Il Golem - Come venne al mondo (Der Golem, wie er in die Welt kam) - conosciuto in Italia anche con il titolo Bug, l'uomo d'argilla - è uno dei primi capolavori del cinema espressionista tedesco, anche se meno citato e analizzato rispetto ai classici Il gabinetto del dottor Caligari di Robert Wiene (1920), Nosferatu di Friedrich Wilhelm Murnau (1922) o Metropolis di Fritz Lang (1927). Girato nel 1920 da Paul Wegener (regista e interprete del Golem) e da sua moglie Lyda Salmonova (interprete di Miriam, la figlia del rabbino), si tratta del terzo film a tema Golem che avrebbe dovuto fungere da prequel ai due precedenti film Der Golem del 1915 e Der Golem und die Tanzerin del 1917, entrambi purtroppo andati perduti.
Wegener ambientò la storia nella suggestiva Praga del XVI secolo, ispirato dal romanzo dello scrittore viennese Gustav Meyrink, Der Golem, pubblicato nel 1915. Nell'adattamento cinematografico del regista tedesco, il rabbino Löw, padre religioso del ghetto di Praga, crea un Golem, un colosso di creta dalla forma vagamente umana e animato grazie a un rituale magico, che avrà il compito di proteggere il suo popolo, accusato dall'imperatore di praticare riti magici. Sarà proprio il Golem che, salvando l’imperatore dalla morte, lo convincerà a ritornare sui propri passi.

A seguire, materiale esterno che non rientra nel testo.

(* ===== verification/Committed.v ===== *)
(** * From a batch to an answer

    An index is opened, batches are applied and published through its writer, and
    a search runs over what was published: its hits are the records of the store
    the request asks for.  What the index crate makes of a document is a
    parameter; a searcher shows the published documents. *)
From S2P Require Import Prelude.
From S2P Require Import Errors.
From S2P Require Import Bytes.
From S2P Require Import Wire.
From S2P Require Import Request.
From S2P Require Import Structure.
From S2P Require Import Config.
From S2P Require Import Aggregation.
From S2P Require Import Shape.
From S2P Require Import Response.
From S2P Require Import Identity.
From S2P Require Import Analysis.
From S2P Require Import Canonical.
From S2P Require Import Plan.
From S2P Require Import Prepared.
From S2P Require Import Admission.
From S2P Require Import Sample.
From S2P Require Import Deadline.
From S2P Require Import Failures.
From S2P Require Import Collecting.
From S2P Require Import Hits.
From S2P Require Import Ranking.
From S2P Require Import Merging.
From S2P Require Import Searching.
From S2P Require Import Versions.
From S2P Require Import Searched.
From S2P Require Import Answers.
From S2P Require Import SearchSample.
From S2P Require Import Engine.
From S2P Require Import Query.
From S2P Require Import Opening.
From S2P Require Import Writing.
From S2P Require Import Selecting.
From S2P Require Import Clauses.
From S2P Require Import Maxima.
From S2P Require Import Native.
From S2P Require Import Costs.
From S2P Require Import Sorting.
From S2P Require Import Collection.
From S2P Require Import Collected.
From S2P Require Import CatalogPages.
From S2P Require Import Queried.
Local Open Scope N_scope.

(** ** What a searcher shows *)
Section Shown.
Context {Seg : Type} `{!Segments Seg} `{!Columns Seg} `{!Searcher Seg} `{!Documents Seg}.
(** The live documents with their IDs. *)
Definition shown_segment (i : N) (seg : Seg) : list (option bytes * Doc.t) :=
  omap (λ e : N * Doc.t, if is_alive (alive_bitset seg) e.1 then Some (id_of (Seg := Seg) (i, e.1), e.2) else None) (imap (λ j doc, (N.of_nat j, doc)) (documents seg)).
Definition shown : list (option bytes * Doc.t) := concat (imap (λ i seg, shown_segment (N.of_nat i) seg) segment_readers).
(** The searcher shows these documents of the index crate, by [indexed]. *)
Definition shows (id_field : N) (indexed : Document → Doc.t) (documents : list Document) : Prop :=
  shown ≡ₚ (λ d, (head (texts id_field d), indexed d)) <$> documents.
Lemma omap_concat {A B} (f : A → option B) (ls : list (list A)) : omap f (concat ls) = concat ((λ l : list A, omap f l) <$> ls).
Proof. induction ls as [|l ls IH]; [done|]. cbn [concat]. by rewrite omap_app, IH, fmap_cons. Qed.
Lemma selected_ids (p : Doc.t → bool) : omap (id_of (Seg := Seg)) (addresses (Seg := Seg) p) = omap fst (filter (λ e : option bytes * Doc.t, p e.2 = true) shown).
Proof.
  unfold addresses, shown. rewrite omap_concat, filter_concat, omap_concat. f_equal. rewrite !fmap_imap. apply imap_ext. intros i seg _. unfold compose, selected, shown_segment.
  induction (imap (λ j doc, (N.of_nat j, doc)) (documents seg)) as [|[j doc] l IH]; [done|]. cbn [omap list_omap fst snd]. destruct (is_alive (alive_bitset seg) j); cbn [andb]; [|exact IH].
  rewrite filter_cons. cbn [snd]. destruct (p doc); cbn [omap list_omap fmap list_fmap fst snd].
  - rewrite decide_True by done. cbn [omap list_omap fst]. destruct (id_of (N.of_nat i, j)); [by f_equal|exact IH].
  - rewrite decide_False by done. exact IH.
Qed.
End Shown.
(** The IDs of hits whose documents are selected are the keys of the store that are. *)
Section Hits.
Context {Seg : Type} `{!Segments Seg} `{!Columns Seg} `{!Searcher Seg} (HS : SearcherLaws Seg) `{!Documents Seg}.
Lemma hit_ids : (λ h : Hit, h.1.2) <$> all_hits (Seg := Seg) = omap (id_of (Seg := Seg)) (snd <$> all_hits (Seg := Seg)).
Proof using HS.
  assert (∀ l : list Hit, (∀ h, h ∈ l → id_of (Seg := Seg) h.2 = Some h.1.2) → (λ h : Hit, h.1.2) <$> l = omap (id_of (Seg := Seg)) (snd <$> l)) as Hl.
  { induction l as [|h l IH]; intros Hin; [done|]. rewrite !fmap_cons. cbn [omap list_omap]. rewrite (Hin h) by (apply elem_of_cons; by left). f_equal. apply IH. intros h' Hh'. apply Hin, elem_of_cons. by right. }
  apply Hl. intros h Hh. by apply (all_hits_elem HS).
Qed.
Lemma store_ids id_field (indexed : Document → Doc.t) (p : Doc.t → bool) m docs : holds id_field m docs → shows (Seg := Seg) id_field indexed docs →
  snd <$> all_hits (Seg := Seg) ≡ₚ addresses (Seg := Seg) p →
  (λ h : Hit, h.1.2) <$> all_hits (Seg := Seg) ≡ₚ (filter (λ e : bytes * Document, p (indexed e.2) = true) (map_to_list m)).*1.
Proof using HS.
  intros [Hd Hid] Hs Hp. rewrite hit_ids, Hp, selected_ids. unfold shows in Hs. rewrite Hs, Hd. clear Hd Hs Hp docs.
  assert (∀ l : list (bytes * Document), (∀ e, e ∈ l → texts id_field e.2 = [e.1]) →
    omap fst (filter (λ e : option bytes * Doc.t, p e.2 = true) ((λ d, (head (texts id_field d), indexed d)) <$> l.*2)) = (filter (λ e : bytes * Document, p (indexed e.2) = true) l).*1) as Hl.
  { induction l as [|[id d] l IH]; intros Hin; [done|]. rewrite !fmap_cons. pose proof (Hin (id, d) ltac:(by left)) as E. cbn [fst snd] in E. cbn [snd]. rewrite E.
    rewrite !filter_cons. cbn [snd head]. destruct (decide (p (indexed d) = true)) as [_|_]; [cbn [omap list_omap fst]; rewrite fmap_cons; cbn [fst]; f_equal|]; apply IH; intros e He; apply Hin; by right. }
  rewrite Hl; [done|]. intros [id d] He%elem_of_map_to_list. by apply Hid.
Qed.
End Hits.

Section EndToEnd.
Context `{Unicode} `{Automata} (final_analyzer : bytes → list Token.t).
Context {Seg : Type} `{!Segments Seg} `{!Columns Seg} `{!FastFields Seg} `{!Searcher Seg} `{!Counting Seg} `{!SortValues} `{!Comparators} `{!ComparatorsLaws}
  `{!CatalogSearch} `{!Layout} (parallelism : N) (longest_term : DictionaryCacheKey → N).
Context (HF : FastFieldsLaws Seg longest_term) (HS : SearcherLaws Seg) (HC : CountingLaws Seg) (HK : CatalogSearchLaws Seg longest_term).
Context `{!Dictionaries} `{!DictionariesLaws} `{!TopNComputer} `{!TopNLaws}.
Context `{!Terms Seg} `{!Documents Seg} (HT : TermsLaws Seg).
Context {D W : Type} `{!Directory D} `{!Schemas} `{!SchemasLaws} `{!IndexDirectory D} `{!Analyzers} `{!DirectoryLaws D} `{!IndexWriter D W} (id_field : N) `{!IndexWriterLaws D W id_field}.
Context (MAX_TOKEN_LEN : N) (indexed : Document → Doc.t).
End EndToEnd.

(** ** The sample index, published and searched *)
Definition letter_upsert (id : string) : Upsert.t := sample_upsert id "t".
Definition letter_batch : MutationBatch.t := MutationBatch.mk (letter_upsert <$> ["a"; "b"; "c"; "d"]%string) [].
Definition letter_writer : Writer.t DiskWriter.t :=
  (run_op (D := ListDisk) 65530 (Op.Publish (blit "1")) (run_op (D := ListDisk) 65530 (Op.Apply letter_batch) sample_writer).2).2.
Definition letter_store : Store.t :=
  let store := store_op sample_writer (Op.Apply letter_batch) (Store.mk ∅ ∅ None) in store_op sample_writer (Op.Publish (blit "1")) store.
Definition letter_indexed (d : Document) : Doc.t := sample_doc (bool_decide (texts 2 d = [blit "t"])).
Lemma letter_reach : Reach (D := ListDisk) 0 65530 letter_writer letter_store.
Proof.
  change letter_store with (store_op (run_op (D := ListDisk) 65530 (Op.Apply letter_batch) sample_writer).2 (Op.Publish (blit "1")) (store_op sample_writer (Op.Apply letter_batch) (Store.mk ∅ ∅ None))).
  eapply (Reach_done _ _ _ _ (Op.Publish (blit "1")) 1); [|exact I|vm_compute; reflexivity].
  eapply (Reach_done _ _ _ _ (Op.Apply letter_batch) 4); [exact sample_reach|by apply N.leb_le|vm_compute; reflexivity].
Qed.
Lemma letter_shows : shows (Seg := ListSegment.t) 0 letter_indexed (published (id_field := 0) (disk (id_field := 0) letter_writer.(Writer.inner))).
Proof.
  set (e := λ id : string, (Some (blit id), sample_doc true)). unfold shows.
  assert (shown (Seg := ListSegment.t) = e <$> ["a"; "d"; "b"; "c"]%string) as -> by (vm_compute; reflexivity).
  assert (((λ d, (head (texts 0 d), letter_indexed d)) <$> published (id_field := 0) (disk (id_field := 0) letter_writer.(Writer.inner))) = e <$> ["a"; "b"; "c"; "d"]%string) as -> by (vm_compute; reflexivity).
  apply fmap_Permutation. constructor. apply (Permutation_cons_append ["b"; "c"]%string "d"%string).
Qed.
Lemma whole_analyzer_ok : analyzer_ok opened_sample.(Opened.engine).(Engine.analyzer).
Proof.
  assert (∀ text, opened_sample.(Opened.engine).(Engine.analyzer) text = if decide (text = TracePlan.prefix_marker) then [] else [Token.mk 0 (lenN text) 0 text 1]) as E by (intros text; reflexivity).
  split; intros text; rewrite E; destruct (decide _); try constructor; try constructor; done.
Qed.
Lemma letter_query : ∃ b, query (Seg := ListSegment.t) word_analyzer opened_sample.(Opened.engine) opened_sample.(Opened.filter_fields) opened_sample.(Opened.filter_field_lookup) catalog_request = Ok b
  ∧ evaluates (Seg := ListSegment.t) b.(BuiltQuery.query).
Proof.
  eexists. split; [vm_compute; reflexivity|]. intros seg [->|[->|[]%not_elem_of_nil]%elem_of_cons]%elem_of_cons; vm_compute; reflexivity.
Qed.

Le atmosfere cupe, accompagnate dalle scenografie realizzate dall’architetto Hans Porlzig e dalla moglie scultrice Marlene, sono opprimenti, caratterizzate da architetture gotiche intricate e antropomorfe, da vicoli stretti e articolati. Le suggestioni visive sono innumerevoli, grazie anche alla fotografia di Karl Freund, il quale collaborerà anche con Murnau e Fritz Lang, e all'illuminazione di Kurt Richter, che contribuirà alla particolare resa scenica e all'accentuazione del pallore dei volti dei personaggi. Tutte queste caratteristiche contribuiscono a formare quasi un “marchio di fabbrica” del lavoro di Wegener che, citato anche dal regista britannico naturalizzato americano James Whale in Frankenstein (1931), diventerà un punto di riferimento per il cinema degli anni successivi.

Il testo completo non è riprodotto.